------ Listed records ------
(** * IELTS verifiable-credential system: accumulator, disclosure proofs, roles

    A shallow embedding of the TypeScript sources

      - [src/core/zk-manager/hashing-utils.ts]        (HashingUtils)
      - [src/core/zk-manager/merkle-tree-manager.ts]  (MerkleTreeManager)
      - [src/core/zk-manager/proof-generator.ts]      (ProofGenerator)
      - [src/core/zk-manager/proof-verifier.ts]       (ProofVerifier)
      - [src/core/zk-manager/state-manager.ts]        (StateManager)
      - [src/core/bbs-manager.ts]                     (BBSManager)
      - [src/components/registry.ts]                  (Registry)
      - [src/components/holder.ts]                    (Holder)
      - [src/components/verifier.ts]                  (Verifier)

    Classes become records of their fields, methods become functions that
    take the receiver's state and return the new state next to the result.
    A thrown exception is the [Throw] case of [Result].  The npm packages
    the program calls (the Poseidon hash of circomlibjs, the indexed Merkle
    tree, the BLS signature check) are not part of the repository: they are
    the operations of the interfaces [IndexedMerkleTree] and
    [Collaborators], and every general theorem holds for all their
    implementations.  [Fixture] holds small executable stand-ins on which
    the closed examples are evaluated. *)

From Stdlib Require Import ZArith QArith String Ascii List.
From Stdlib Require Import DecimalString DecimalZ.
From stdpp Require Import base option gmap strings list.

#[local] Set Warnings "-clear-no-such-hyp".

Local Open Scope Z_scope.
Local Open Scope string_scope.

(** ** JavaScript values and primitives used by the sources *)

Module JS.

(** [number]: the scores and thresholds are finite doubles; comparing two
    finite doubles agrees with comparing the rationals they denote. *)
Definition number := Q.

(** [a < b] on numbers. *)
Definition ltb (a b : number) : bool := negb (Qle_bool b a).

(** [a > b] on numbers. *)
Definition gtb (a b : number) : bool := ltb b a.

(** Exceptions the modelled code can raise. *)
Inductive Error :=
| Err (message : string)        (* throw new Error(message) *)
| TypeError (message : string)  (* property read on undefined *)
| SyntaxError (message : string) (* BigInt of a non-numeric string *).

Inductive Result (A : Type) :=
| Ok (a : A)
| Throw (e : Error).
Arguments Ok {A} a.
Arguments Throw {A} e.

Definition bind {A B} (r : Result A) (k : A -> Result B) : Result B :=
  match r with
  | Ok a => k a
  | Throw e => Throw e
  end.

Definition isOk {A} (r : Result A) : bool :=
  match r with Ok _ => true | Throw _ => false end.

(** Truthiness of a string: only the empty string is falsy. *)
Definition truthy (s : string) : bool := negb (String.eqb s "").

(** [s.includes(sub)] *)
Definition includes (sub s : string) : bool :=
  match String.index 0 sub s with Some _ => true | None => false end.

(** [s.startsWith(p)] *)
Definition startsWith (p s : string) : bool := String.prefix p s.

(** [s.split(sep)] for a one-character separator. *)
Fixpoint split (sep : ascii) (s : string) : list string :=
  match s with
  | EmptyString => [EmptyString]
  | String c rest =>
      if Ascii.eqb c sep then EmptyString :: split sep rest
      else match split sep rest with
           | hd :: tl => String c hd :: tl
           | [] => [String c EmptyString]
           end
  end.

(** [s.replace(pat, rep)] with a string pattern: first occurrence only. *)
Definition replace (pat rep s : string) : string :=
  match String.index 0 pat s with
  | Some i =>
      String.substring 0 i s ++ rep ++
      String.substring (i + String.length pat)
                       (String.length s - (i + String.length pat)) s
  | None => s
  end.

(** [parts.join(sep)] *)
Fixpoint join (sep : string) (parts : list string) : string :=
  match parts with
  | [] => ""
  | [p] => p
  | p :: ps => p ++ sep ++ join sep ps
  end.

(** [z.toString()] on a bigint: the decimal rendering. *)
Definition toString (z : Z) : string := NilZero.string_of_int (Z.to_int z).

(** White space as [BigInt(s)] skips it: the code points of WhiteSpace and
    LineTerminator, read in the UTF-8 bytes that a string is kept as
    (see [encode]). *)
Definition isCode (c : ascii) (codes : list nat) : bool :=
  existsb (Nat.eqb (nat_of_ascii c)) codes.

(** U+1680, U+2000 to U+200A, U+2028, U+2029, U+202F, U+205F, U+3000 and
    U+FEFF. *)
Definition whiteSpace3 (c1 c2 c3 : ascii) : bool :=
  let b1 := nat_of_ascii c1 in
  let b2 := nat_of_ascii c2 in
  let b3 := nat_of_ascii c3 in
  (Nat.eqb b1 225 && Nat.eqb b2 154 && Nat.eqb b3 128)
  || (Nat.eqb b1 226 && Nat.eqb b2 128
      && (Nat.leb 128 b3 && Nat.leb b3 138
          || Nat.eqb b3 168 || Nat.eqb b3 169 || Nat.eqb b3 175))
  || (Nat.eqb b1 226 && Nat.eqb b2 129 && Nat.eqb b3 159)
  || (Nat.eqb b1 227 && Nat.eqb b2 128 && Nat.eqb b3 128)
  || (Nat.eqb b1 239 && Nat.eqb b2 187 && Nat.eqb b3 191).

Fixpoint trimStart (s : string) : string :=
  match s with
  | EmptyString => s
  | String c1 rest =>
      if isCode c1 [9; 10; 11; 12; 13; 32]%nat then trimStart rest
      else if isCode c1 [194]%nat then
        match rest with
        | String c2 rest2 => if isCode c2 [160]%nat then trimStart rest2 else s
        | EmptyString => s
        end
      else if isCode c1 [225; 226; 227; 239]%nat then
        match rest with
        | String c2 (String c3 rest3) =>
            if whiteSpace3 c1 c2 c3 then trimStart rest3 else s
        | _ => s
        end
      else s
  end.

(** [s] without the white space at its end: what is left when the rest is
    white space only. *)
Fixpoint trimEnd (s : string) : string :=
  match s with
  | EmptyString => s
  | String c rest =>
      if String.eqb (trimStart s) "" then "" else String c (trimEnd rest)
  end.

Definition trim (s : string) : string := trimEnd (trimStart s).

(** The value of a digit in some radix up to 16. *)
Definition digitValue (c : ascii) : option Z :=
  let n := nat_of_ascii c in
  if Nat.leb 48 n && Nat.leb n 57 then Some (Z.of_nat (n - 48))
  else if Nat.leb 97 n && Nat.leb n 102 then Some (Z.of_nat (n - 87))
  else if Nat.leb 65 n && Nat.leb n 70 then Some (Z.of_nat (n - 55))
  else None.

Fixpoint digits (radix acc : Z) (s : string) : option Z :=
  match s with
  | EmptyString => Some acc
  | String c rest =>
      match digitValue c with
      | Some d => if Z.ltb d radix then digits radix (acc * radix + d) rest
                  else None
      | None => None
      end
  end.

(** One digit at least. *)
Definition numeral (radix : Z) (s : string) : option Z :=
  match s with
  | EmptyString => None
  | _ => digits radix 0 s
  end.

(** [DecimalDigits], [+ DecimalDigits] or [- DecimalDigits] *)
Definition signedDecimal (t : string) : option Z :=
  match t with
  | String "+" rest => Z.of_uint <$> NilZero.uint_of_string rest
  | _ => Z.of_int <$> NilZero.int_of_string t
  end.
------
Aim of the task: In the data above, find the line with "Classes become records" and the line with "tree, the BLS". Retype both, plus every line between them, exactly.

Task result:
    Classes become records of their fields, methods become functions that
    take the receiver's state and return the new state next to the result.
    A thrown exception is the [Throw] case of [Result].  The npm packages
    the program calls (the Poseidon hash of circomlibjs, the indexed Merkle
    tree, the BLS signature check) are not part of the repository: they are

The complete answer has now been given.